Ab/hybrid search #2663

abeglova · 2025-10-30T21:22:29Z

What are the relevant tickets?

part of https://github.com/mitodl/hq/issues/9135

Description (What does it do?)

This is a v0 implementation for vector search. This uses the huggingface/sentence-transformers/msmarco-distilbert-base-tas-b model. For now only title and description are vectorized the search performance in terms of returning the most relevant results definitely has room for improvement. The new index is only updated and the new search mode only works if the model into opensearch and for now the plan is to only run it on rc. Also the new combined hybrid index is only updated via the recreate_index command for now and not upsert actions when learning resources are created or updated. Partially this is because this pr is already large and partially i wanted to make sure that vector embedding do not affect the existing search until the hybrid search is closer to being production ready. Additionally ,for now the new hybrid index is not linked to contentfiles and content file content is not used in the search

How can this be tested?

Verify that the search page works normally. Also searching "intro to ai class" returns no results

Login as an admin and select "hybrid" as the search mode from the admin options or go to http://open.odl.local:8062/search?search_mode=hybrid. The search will be empty for now regardless of whether you have a term but the site won't crash

Run docker-compose run web ./manage.py recreate_index --combined_hybrid The task should finish right away and you should see Skipping indexing hybrid index reindexing because no vector model is configured. in the logs

from the shell run

from learning_resources_search.indexing_api import update_local_index_settings_for_hybrid_search, register_model, create_ingest_pipeline

update_local_index_settings_for_hybrid_search()
register_model()
create_ingest_pipeline()

Run

docker-compose run web ./manage.py recreate_index --combined_hybrid

Go to
http://open.odl.local:8062/search

Search should still work normally

Go to
http://open.odl.local:8062/search?search_mode=hybrid

Search should work and facets should work
Searching "intro to ai class" should return results.
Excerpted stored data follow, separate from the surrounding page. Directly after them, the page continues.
(** * Weather front-end (src/app.py): a shallow embedding and its properties

    The module under study is a single Flask application: display helpers,
    a geocoding client, a memoized weather client and one request handler.
    Embedded here are the Celsius conversion, the date formatter, the two
    clients and the handler.  Python values decoded from JSON are an
    inductive type, Python dictionaries are [gmap string _], and the effects
    of the program (outbound HTTP calls, the wall clock, the log, the cache
    and raised exceptions) live in a state-and-exception monad over an
    explicit [World]. *)

From Stdlib Require Import ZArith QArith Lia Lqa Ascii String DecimalString.
From stdpp Require Import gmap strings list fin_maps.

Set Warnings "-register-all".
Local Open Scope Z_scope.

(** ** Python values *)

(** The values [response.json()] can produce.  [JNull] is Python's [None];
    numbers (Python [int] or [float]) are kept abstract in [Num], since the
    handler never computes with them. *)
Inductive json (Num : Type) : Type :=
  | JNull
  | JBool (b : bool)
  | JNum (n : Num)
  | JStr (s : string)
  | JArr (l : list (json Num))
  | JObj (m : gmap string (json Num)).

Arguments JNull {Num}.
Arguments JBool {Num} b.
Arguments JNum {Num} n.
Arguments JStr {Num} s.
Arguments JArr {Num} l.
Arguments JObj {Num} m.
(** * History normalisation, response cleaning and response orchestration

    A shallow embedding of the chat client's core:
    - [src/types.ts]               the data model ([Message], [Chat], ...);
    - [src/services/aiService.ts]  [mapHistory], [cleanResponse], [getAIResponse];
    - the chat window component    [responders], [triggerNextAI];
    - [src/App.tsx]                [triggerAIResponseForChat].

    Strings are sequences of code units; a code unit is an [ascii], that is
    the range 0..255 of JavaScript's UTF-16 code units.  [String.length] is
    JavaScript's [.length]. *)

From Stdlib Require Import String Ascii List ZArith Bool Arith Lia.
From Stdlib Require Import QArith DecimalString.
From Equations Require Import Equations.
Import ListNotations.
Open Scope string_scope.
Open Scope Z_scope.
Open Scope nat_scope.
Open Scope list_scope.

(** String concatenation, JavaScript's [+] on strings and template literals. *)
Infix "^^" := String.append (at level 60, right associativity).

(** The line feed written ["\n"] in the source. *)
Definition LF : string := String "010"%char "".

(* ================================================================== *)
(** * JavaScript string primitives used by the source *)
(* ================================================================== *)

Module Js.

(** WhiteSpace and LineTerminator code units below 256: TAB, LF, VT, FF, CR,
    SPACE and NBSP.  [trim] and the regular expression class [\s] use this
    set. *)
Definition is_white_space (c : ascii) : bool :=
  let n := nat_of_ascii c in
  ((9 <=? n) && (n <=? 13)) || (n =? 32) || (n =? 160).

(** LineTerminator code units below 256: LF and CR. *)
Definition is_line_terminator (c : ascii) : bool :=
  let n := nat_of_ascii c in
  (n =? 10) || (n =? 13).

Fixpoint trimStart (s : string) : string :=
  match s with
  | String c s' => if is_white_space c then trimStart s' else s
  | EmptyString => EmptyString
  end.

Fixpoint trimEnd (s : string) : string :=
  match s with
  | EmptyString => EmptyString
  | String c s' =>
      match trimEnd s' with
      | EmptyString => if is_white_space c then EmptyString else String c EmptyString
      | t => String c t
      end
  end.

(** [String.prototype.trim]. *)
Definition trim (s : string) : string := trimEnd (trimStart s).

(** Upper-casing of one code unit.  ASCII and Latin-1 letters move down by
    32; sharp s becomes "SS".  The two Latin-1 letters whose capital lies
    above 255 (micro sign, y with diaeresis) are left as they are. *)
Definition upper_char (c : ascii) : string :=
  let n := nat_of_ascii c in
  if (97 <=? n) && (n <=? 122) then String (ascii_of_nat (n - 32)) ""
  else if n =? 223 then "SS"
  else if (224 <=? n) && (n <=? 254) && negb (n =? 247)
       then String (ascii_of_nat (n - 32)) ""
  else String c "".

(** [String.prototype.toUpperCase]. *)
Fixpoint toUpperCase (s : string) : string :=
  match s with
  | EmptyString => EmptyString
  | String c s' => upper_char c ^^ toUpperCase s'
  end.

(** [String.prototype.startsWith]. *)
Definition startsWith (s p : string) : bool := String.prefix p s.

(** [String.prototype.includes]. *)
Fixpoint includes (s sub : string) : bool :=
  String.prefix sub s ||
  match s with
  | String _ s' => includes s' sub
  | EmptyString => false
  end.
(** The geolocation step.  [pd.DataFrame(coords.tolist(), index=df.index)]
    has one column per component of the tuples, so none when the frame
    has no row; assigning it to the two names then raises. *)
Definition add_coords (df : DataFrame) : result DataFrame :=
  match get "Geolocation" df with
  | None => Ok df
  | Some g =>
      let coords := map extract_coords (labels g) in
      match coords with
      | [] => Raise "Columns must be same length as key"
      | _ =>
          Ok (set_column "lon" (NumCol (map (fun p => of_opt (snd p)) coords))
               (set_column "lat" (NumCol (map (fun p => of_opt (fst p)) coords)) df))
      end
  end.

(** The body of the [try]: what is done to the frame that was read. *)
Definition clean (df : DataFrame) : result DataFrame :=
  add_coords (clean_numeric df).

(** What [pd.read_csv] did: it raised, or it returned a frame. *)
Inductive read_result :=
| ReadError (msg : string)
| ReadOk (df : DataFrame).

(** The calls to the page that matter here. *)
Inductive st_call :=
| St_set_page_config
| St_error (msg : string)
| St_title
| St_markdown
| St_sidebar_header
| St_selectbox (label : string) (options : list string)
| St_tabs
| St_subheader (text : string)
| St_write
| St_multiselect (options default : list (option string))
| St_plotly_chart (kind : string) (data : DataFrame)
| St_columns
| St_warning
| St_dataframe (data : DataFrame)
| St_sidebar_divider
| St_sidebar_caption.

(** A computation of the script: the calls made to the page so far, and
    a value or the exception that stopped it. *)
Definition script (A : Type) : Type := (list st_call * result A)%type.

Definition ret {A : Type} (a : A) : script A := ([], Ok a).

Definition bind {A B : Type} (m : script A) (f : A -> script B) : script B :=
  match m with
  | (calls, Ok a) => let (calls', r) := f a in (calls ++ calls', r)
  | (calls, Raise e) => (calls, Raise e)
  end.

Definition call (c : st_call) : script unit := ([c], Ok tt).

Definition lift {A : Type} (r : result A) : script A := ([], r).

Notation "x <- m ;; k" := (bind m (fun x => k))
  (at level 61, m at next level, right associativity).
Notation "m ;;; k" := (bind m (fun _ => k))
  (at level 61, right associativity).

(** [load_data()]: the frame, or the call to [st.error] and [None]. *)
Definition load_data (r : read_result) : script (option DataFrame) :=
  let attempt :=
    match r with
    | ReadError msg => Raise msg
    | ReadOk df => clean df
    end in
  match attempt with
  | Ok df => ret (Some df)
  | Raise e => call (St_error ("Error al cargar el archivo: " ++ e)) ;;; ret None
  end.

(* ------------------------------------------------------------------ *)
(** ** Row selection *)

(** [xs[mask]] *)
Fixpoint select {A : Type} (mask : list bool) (xs : list A) : list A :=
  match mask, xs with
  | b :: mask', x :: xs' => if b then x :: select mask' xs' else select mask' xs'
  | _, _ => []
  end.

Definition col_select (mask : list bool) (c : column) : column :=
  match c with
  | NumCol xs => NumCol (select mask xs)
  | ObjCol xs => ObjCol (select mask xs)
  end.

(** [df[mask]] *)
Definition loc (mask : list bool) (df : DataFrame) : DataFrame :=
  map (fun nc => (fst nc, col_select mask (snd nc))) df.

(** [c == v] for a selected label [v]; nothing equals a missing cell and
    nothing equals [None]. *)
Definition eq_mask (c : column) (v : option string) : list bool :=
  map (fun x => match x, v with
                | Some a, Some b => String.eqb a b
                | _, _ => false
                end) (labels c).

Definition cell_eqb (x y : option string) : bool :=
  match x, y with
  | Some a, Some b => String.eqb a b
  | None, None => true
  | _, _ => false
  end.

(** [c.isin(vals)]; a missing cell is in a list that holds the missing
    marker. *)
Definition isin (c : column) (vals : list (option string)) : list bool :=
  map (fun x => existsb (cell_eqb x) vals) (labels c).

(** [m1 & m2] *)
Fixpoint mask_and (m1 m2 : list bool) : list bool :=
  match m1, m2 with
  | a :: m1', b :: m2' => (a && b) :: mask_and m1' m2'
  | _, _ => []
  end.
(** * garm-provider-docker: a shallow embedding and its verified properties

    The development follows the layout of the repository:

    - [GoStrings]  : the functions of Go's [strings] package the code calls;
    - [GoError]    : Go [error] values, [fmt.Errorf] wrapping and
                     [client.IsErrNotFound];
    - [Params]     : the orchestrator's data model;
    - [Config]     : [pkg/config/config.go];
    - [Spec]       : [internal/spec/spec.go];
    - [Docker]     : the engine API types, the [DockerClient] interface and
                     traces of engine calls;
    - [Provider]   : [internal/provider/provider.go] (the revision with
                     always-pull, bind mounts and registry credentials);
    - [SimEngine]  : an in-memory engine to run the provider against;
    - [Lifecycle]  : the properties of the lifecycle operations;
    - [SpecFacts], [ConfigFacts], [ProviderFacts] : further properties of
                     the scope extractor and builders, of the configuration
                     and of the provider;
    - [Legacy]     : [CreateInstance] of the earlier revision, and how the
                     later one extends it.

    Code outside the repository (the Docker engine behind [DockerClient],
    [net/url], [encoding/json], [encoding/base64], [os], [koanf]) is never
    given a fixed meaning: it is a parameter of the embedding, and every
    theorem holds for all its behaviours.  Small concrete instances run the
    code on examples. *)

From Stdlib Require Import Ascii.
From stdpp Require Import base option list strings gmap fin_maps.

(* ===================================================================== *)
(** ** Go's [strings] package *)
(* ===================================================================== *)

Module GoStrings.

(** Every call site in the repository passes a one-byte separator or cut
    set (["/"], ["."], [":"]), so separators are bytes here. *)

(** [strings.Contains(s, sep)] *)
Fixpoint Contains (s : string) (sep : ascii) : bool :=
  match s with
  | EmptyString => false
  | String c s' => if decide (c = sep) then true else Contains s' sep
  end.

(** [strings.Cut(s, sep)]: the text before the first separator, and the text
    after it when there is one. *)
Fixpoint Cut (s : string) (sep : ascii) : string * option string :=
  match s with
  | EmptyString => (EmptyString, None)
  | String c s' =>
      if decide (c = sep) then (EmptyString, Some s')
      else let '(before, after) := Cut s' sep in (String c before, after)
  end.

(** [strings.SplitN(s, sep, 2)]: at most two parts, split at the first
    separator. *)
Definition SplitN2 (s : string) (sep : ascii) : list string :=
  match Cut s sep with
  | (before, Some after) => [before; after]
  | (before, None) => [before]
  end.

(** [strings.Split(s, sep)]: all the parts between separators.  The result
    is never empty: [Split "" sep] is the one-element list [[""]]. *)
Fixpoint Split (s : string) (sep : ascii) : list string :=
  match s with
  | EmptyString => [EmptyString]
  | String c s' =>
      if decide (c = sep) then EmptyString :: Split s' sep
      else match Split s' sep with
           | part :: parts => String c part :: parts
           | [] => [String c EmptyString]
           end
  end.

(** [strings.TrimLeft(s, cutset)] and [strings.TrimRight(s, cutset)] for a
    one-byte cut set, and [strings.Trim], which applies both. *)
Fixpoint TrimLeft (s : string) (cut : ascii) : string :=
  match s with
  | EmptyString => EmptyString
  | String c s' => if decide (c = cut) then TrimLeft s' cut else s
  end.

Fixpoint TrimRight (s : string) (cut : ascii) : string :=
  match s with
  | EmptyString => EmptyString
  | String c s' =>
      match TrimRight s' cut with
      | EmptyString => if decide (c = cut) then EmptyString else String c EmptyString
      | r => String c r
      end
  end.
github-actions · 2025-10-30T21:38:57Z

OpenAPI Changes

Show/hide 10 changes: 0 error, 0 warning, 10 info

10 changes: 0 error, 0 warning, 10 info
info	[request-parameter-property-type-generalized] at head/openapi/specs/v1.yaml	
	in API GET /api/v1/contentfiles/
		for the 'query' request parameter 'resource_id', the type/format of property '/items/' was generalized from 'integer'/'' to 'number'/''

info	[request-parameter-property-type-generalized] at head/openapi/specs/v1.yaml	
	in API GET /api/v1/courses/{learning_resource_id}/contentfiles/
		for the 'query' request parameter 'resource_id', the type/format of property '/items/' was generalized from 'integer'/'' to 'number'/''

info	[request-parameter-property-type-generalized] at head/openapi/specs/v1.yaml	
	in API GET /api/v1/learning_resources/{learning_resource_id}/contentfiles/
		for the 'query' request parameter 'resource_id', the type/format of property '/items/' was generalized from 'integer'/'' to 'number'/''

info	[request-parameter-enum-value-added] at head/openapi/specs/v1.yaml	
	in API GET /api/v1/learning_resources_search/
		added the new enum value 'hybrid' to the 'query' request parameter 'search_mode'

info	[request-parameter-enum-value-added] at head/openapi/specs/v1.yaml	
	in API GET /api/v1/learning_resources_user_subscription/
		added the new enum value 'hybrid' to the 'query' request parameter 'search_mode'

info	[request-parameter-enum-value-added] at head/openapi/specs/v1.yaml	
	in API GET /api/v1/learning_resources_user_subscription/check/
		added the new enum value 'hybrid' to the 'query' request parameter 'search_mode'

info	[request-parameter-enum-value-added] at head/openapi/specs/v1.yaml	
	in API POST /api/v1/learning_resources_user_subscription/subscribe/
		added the new enum value 'hybrid' to the 'query' request parameter 'search_mode'

info	[request-property-enum-value-added] at head/openapi/specs/v1.yaml	
	in API POST /api/v1/learning_resources_user_subscription/subscribe/
		added the new 'hybrid' enum value to the request property 'search_mode/allOf[#/components/schemas/SearchModeEnum]/'

info	[request-property-enum-value-added] at head/openapi/specs/v1.yaml	
	in API POST /api/v1/learning_resources_user_subscription/subscribe/
		added the new 'hybrid' enum value to the request property 'search_mode/allOf[#/components/schemas/SearchModeEnum]/'

info	[request-property-enum-value-added] at head/openapi/specs/v1.yaml	
	in API POST /api/v1/learning_resources_user_subscription/subscribe/
		added the new 'hybrid' enum value to the request property 'search_mode/allOf[#/components/schemas/SearchModeEnum]/'

Unexpected changes? Ensure your branch is up-to-date with main (consider rebasing).

shanbady

I had to update the update_local_index_settings_for_hybrid_search like so to have it work locally:

def update_local_index_settings_for_hybrid_search():
    settings_body = {
        "persistent": {
            "archived.plugins.index_state_management.metadata_migration.status": None,
            "archived.plugins.index_state_management.template_migration.control": None,
        }
    }
    conn = get_conn()
    conn.cluster.put_settings(body=settings_body)
    settings_body = {
        "persistent": {
            "plugins": {
                "ml_commons": {
                    "only_run_on_ml_node": "false",
                    "native_memory_threshold": "99",
                }
            }
        }
    }
    conn = get_conn()
    conn.cluster.put_settings(body=settings_body)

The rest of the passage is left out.